Preconditioning saddle-point systems

Introduction

In this demo, we will discuss strategies for solving saddle-point systems using the mixed formulation of the Poisson equation introduced previously as a concrete example. Such systems are somewhat tricky to precondition effectively, modern approaches typically use block-factorisations. We will encounter a number of methods in this tutorial. For many details and background on solution methods for saddle point systems, [BGL05] is a nice review. [ESW14] is an excellent text with a strong focus on applications in fluid dynamics.

We start by repeating the formulation of the problem. Starting from the primal form of the Poisson equation, \(\nabla^2 u = -f\), we introduce a vector-valued flux, \(\sigma = \nabla u\).

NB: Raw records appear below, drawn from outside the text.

(* ===== verification/Db.v ===== *)
(** * storage.DB: the interface of the storage engine

    What the state machine uses of [storage.DB], and what it relies on: on a
    view of the contents as a map, every call has the expected result or
    fails.  A failure leaves the state machine no choice but to panic, so
    nothing is said about the contents after one. *)

From stdpp Require Import base list gmap sorting.
From S2P Require Import Prelude Codec Key Batch.

Class DB (D : Type) := {
  db_Get : bytes -> D -> go bytes;
  db_Write : Batch -> D -> go D;
  (** the pairs an iterator over [start, end) returns; no end is [None] *)
  db_Scan : bytes -> option bytes -> D -> go (list (bytes * bytes));
  db_Sync : D -> go D;
  db_Export : D -> go bytes;
  db_Restore : bytes -> D -> go D;
}.

(** ** Contents *)

Definition apply_op (m : gmap bytes bytes) (op : batchOp) : gmap bytes bytes :=
  if bool_decide (op_kind op = kindDelete) then delete (op_key op) m else <[op_key op := op_value op]> m.

Definition apply_ops (ops : list batchOp) (m : gmap bytes bytes) : gmap bytes bytes := foldl apply_op m ops.

Definition ble (a b : bytes) : Prop := bcmp a b <> Gt.
#[global] Instance ble_dec : RelDecision ble.
Proof. intros a b. unfold ble. apply _. Defined.

Definition in_range (start : bytes) (stop : option bytes) (k : bytes) : Prop :=
  bcmp start k <> Gt /\ match stop with Some e => bcmp k e = Lt | None => True end.
#[global] Instance in_range_dec start stop k : Decision (in_range start stop k).
Proof. unfold in_range. destruct stop; apply _. Defined.

Definition kv_le (a b : bytes * bytes) : Prop := ble a.1 b.1.
#[global] Instance kv_le_dec : RelDecision kv_le.
Proof. intros a b. unfold kv_le. apply _. Defined.

(** The pairs of a range in key order. *)
Definition range (start : bytes) (stop : option bytes) (m : gmap bytes bytes) : list (bytes * bytes) :=
  merge_sort kv_le (map_to_list (filter (fun kv => in_range start stop kv.1) m)).

(** A failed call, other than a key that is not there. *)
Definition fails {A} (r : go A) : Prop :=
  match r with Ret _ => False | Fail e => e <> ErrNotFound | Panic => True end.

(** What the engine promises.  Keys of a batch are not empty. *)
Class DBOK (D : Type) `{DB D} := {
  db_ok : D -> Prop;
  db_view : D -> gmap bytes bytes;
  db_Get_ok k d : db_ok d ->
    db_Get k d = (match db_view d !! k with Some v => Ret v | None => Fail ErrNotFound end) \/ fails (db_Get k d);
  db_Write_ok b d : db_ok d -> Forall (fun op => op_key op <> []) (b_ops b) ->
    (exists d', db_Write b d = Ret d' /\ db_ok d' /\ db_view d' = apply_ops (b_ops b) (db_view d)) \/
    fails (db_Write b d);
  db_Scan_ok start stop d : db_ok d ->
    db_Scan start stop d = Ret (range start stop (db_view d)) \/ fails (db_Scan start stop d);
  db_Sync_ok d : db_ok d ->
    (exists d', db_Sync d = Ret d' /\ db_ok d' /\ db_view d' = db_view d) \/ fails (db_Sync d);
  db_Restore_ok d d' x : db_ok d -> db_ok d' -> db_Export d = Ret x ->
    (exists d'', db_Restore x d' = Ret d'' /\ db_ok d'' /\ db_view d'' = db_view d) \/ fails (db_Restore x d');
}.

(** ** Ranges *)

Lemma ble_total : Total ble.
Proof.
  intros a b. unfold ble. rewrite (bcmp_antisym a b). destruct (bcmp a b); simpl; auto; by left.
Qed.

Lemma elem_of_range start stop m k v :
  (k, v) ∈ range start stop m <-> m !! k = Some v /\ in_range start stop k.
Proof.
  unfold range. rewrite merge_sort_Permutation, elem_of_map_to_list, map_lookup_filter_Some. done.
Qed.

Lemma NoDup_range start stop m : NoDup (range start stop m).*1.
Proof. unfold range. rewrite merge_sort_Permutation. apply NoDup_fst_map_to_list. Qed.

Definition kv_lt (a b : bytes * bytes) : Prop := bcmp a.1 b.1 = Lt.

#[global] Instance ble_trans : Transitive ble.
Proof.
  intros a b c H1 H2 H3. destruct (bcmp a b) eqn:E1; [|destruct (bcmp b c) eqn:E2|by apply H1].
  - apply bcmp_eq in E1 as ->. by apply H2.
  - apply bcmp_eq in E2 as ->. congruence.
  - rewrite (bcmp_lt_trans _ _ _ E1 E2) in H3. done.
  - by apply H2.
Qed.

#[global] Instance kv_le_trans : Transitive kv_le.
Proof. intros a b c. apply ble_trans. Qed.
#[global] Instance kv_le_total : Total kv_le.
Proof. intros a b. apply ble_total. Qed.
#[global] Instance kv_lt_antisymm : AntiSymm (=) kv_lt.
Proof. intros a b H1 H2. unfold kv_lt in *. rewrite bcmp_antisym, H1 in H2. done. Qed.

Lemma range_sorted start stop m : StronglySorted kv_lt (range start stop m).
Proof.
  assert (StronglySorted kv_le (range start stop m)) as Hs by (apply StronglySorted_merge_sort; apply _).
  pose proof (NoDup_range start stop m) as Hnd. induction Hs as [|x l Hs IH Hall]; [constructor|].
  cbn [fmap list_fmap] in Hnd. apply NoDup_cons in Hnd as [Hn Hnd]. constructor; [auto|].
  rewrite Forall_forall in Hall. apply Forall_forall. intros y Hy. specialize (Hall y Hy).
  unfold kv_le, ble, kv_lt in *. destruct (bcmp x.1 y.1) eqn:E; [|done|done].
  apply bcmp_eq in E. exfalso. apply Hn. rewrite E. apply list_elem_of_fmap. eauto.
Qed.

Lemma kv_sorted_NoDup l : StronglySorted kv_lt l -> NoDup l.
Proof.
  induction 1 as [|x l _ IH Hall]; [constructor|]. constructor; [|done]. intros Hin.
  rewrite Forall_forall in Hall. specialize (Hall x Hin). unfold kv_lt in Hall. by rewrite bcmp_refl in Hall.
Qed.

(** Sorted pairs are determined by their elements. *)
Lemma kv_sorted_unique l1 l2 :
  StronglySorted kv_lt l1 -> StronglySorted kv_lt l2 -> (forall x, x ∈ l1 <-> x ∈ l2) -> l1 = l2.
Proof.
  intros H1 H2 Hx. apply (StronglySorted_unique kv_lt); [done|done|].
  apply NoDup_Permutation; auto using kv_sorted_NoDup.
Qed.

(** ** A map as an engine

    The contents only, without failures.  A snapshot is a batch that writes
    them all; one too large to be encoded is refused. *)

Definition put_all (m : gmap bytes bytes) : list batchOp :=
  (fun kv => BatchOp kindPut kv.1 kv.2) <$> map_to_list m.

#[global] Instance batch_ok_dec ops : Decision (batch_ok ops).
Proof. unfold batch_ok, op_ok, field_ok. apply _. Defined.

Definition map_Export (m : gmap bytes bytes) : go bytes :=
  if bool_decide (batch_ok (put_all m)) then Ret (encode (mkBatch (put_all m) 0) 0) else Fail ErrIO.

Definition map_Restore (x : bytes) (_ : gmap bytes bytes) : go (gmap bytes bytes) :=
  '(_, b) ← decodeBatch x; Ret (apply_ops (b_ops b) ∅).

#[global] Instance map_DB : DB (gmap bytes bytes) := {
  db_Get k m := match m !! k with Some v => Ret v | None => Fail ErrNotFound end;
  db_Write b m := Ret (apply_ops (b_ops b) m);
  db_Scan start stop m := Ret (range start stop m);
  db_Sync m := Ret m;
  db_Export := map_Export;
  db_Restore := map_Restore;
}.

Lemma apply_puts (l : list (bytes * bytes)) (m : gmap bytes bytes) k :
  NoDup l.*1 ->
  apply_ops ((fun kv => BatchOp kindPut kv.1 kv.2) <$> l) m !! k =
    match (list_to_map l : gmap bytes bytes) !! k with Some v => Some v | None => m !! k end.
Proof.
  revert m. induction l as [|[a v] l IH]; intros m; [done|]. cbn [fmap list_fmap].
  intros [Hn Hnd]%NoDup_cons. unfold apply_ops. cbn [foldl].
  change (foldl apply_op ?x ?l) with (apply_ops l x). rewrite IH by done. simpl list_to_map.
  destruct (decide (k = a)) as [->|Hne].
  - rewrite lookup_insert_eq. rewrite not_elem_of_list_to_map_1 by done. apply lookup_insert_eq.
  - rewrite (lookup_insert_ne (list_to_map l)) by done. case_match; [done|]. apply lookup_insert_ne. done.
Qed.

Lemma apply_put_all m : apply_ops (put_all m) ∅ = m.
Proof.
  apply map_eq. intros k. unfold put_all. rewrite apply_puts by apply NoDup_fst_map_to_list.
  rewrite list_to_map_to_list. destruct (m !! k); [done|]. apply lookup_empty.
Qed.

#[global] Instance map_DBOK : DBOK (gmap bytes bytes).
Proof.
  refine {| db_ok := fun _ => True; db_view := fun m => m |}; simpl.
  - by left.
  - left. eauto.
  - by left.
  - left. eauto.
  - intros d d' x _ _. unfold map_Export. case_bool_decide as Hok; [|done]. intros [= <-]. left.
    unfold map_Restore. rewrite decodeBatch_encode by done. simpl. rewrite apply_put_all. eauto.
Defined.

The problem then becomes to find \(u\) and \(\sigma\) in some domain \(\Omega\) satisfying

\[\begin{split}\begin{aligned} \sigma - \nabla u &= 0 \quad &\textrm{on}\ \Omega\\ \nabla \cdot \sigma &= -f \quad &\textrm{on}\ \Omega\\ u &= u_0 \quad &\textrm{on}\ \Gamma_D\\ \sigma \cdot n &= g \quad &\textrm{on}\ \Gamma_N \end{aligned}\end{split}\]

for some specified function \(f\). We now seek \((u, \sigma) \in V \times \Sigma\) such that

\[\begin{split}\begin{aligned} \int_\Omega \sigma \cdot \tau + (\nabla \cdot \tau)\, u\,\mathrm{d}x &= \int_\Gamma (\tau \cdot n)\,u\,\mathrm{d}s &\quad \forall\ \tau \in \Sigma, \\ \int_\Omega (\nabla \cdot \sigma)\,v\,\mathrm{d}x &= -\int_\Omega f\,v\,\mathrm{d}x &\quad \forall\ v \in V. \end{aligned}\end{split}\]

A stable choice of discrete spaces for this problem is to pick \(\Sigma_h \subset \Sigma\) to be the lowest order Raviart-Thomas space, and \(V_h \subset V\) to be the piecewise constants, although this is not the only choice. For ease of exposition we choose the domain to be the unit square, and enforce homogeneous Dirichlet conditions on all walls. The forcing term is chosen to be random.

Globally coupled elliptic problems, such as the Poisson problem, require effective preconditioning to attain mesh independent convergence. By this we mean that the number of iterations of the linear solver does not grow when the mesh is refined. In this demo, we will study various ways to achieve this in Firedrake.

As ever, we begin by importing the Firedrake module:

from firedrake import *

Building the problem

Rather than defining a mesh and function spaces straight away, since we wish to consider the effect that mesh refinement has on the performance of the solver, we instead define a Python function which builds the problem we wish to solve. This takes as arguments the size of the mesh, the solver parameters we wish to apply, an optional parameter specifying a “preconditioning” operator to apply, and a final optional argument specifying whether the block system should be assembled as a single “monolithic” matrix or a \(2 \times 2\) block of smaller matrices.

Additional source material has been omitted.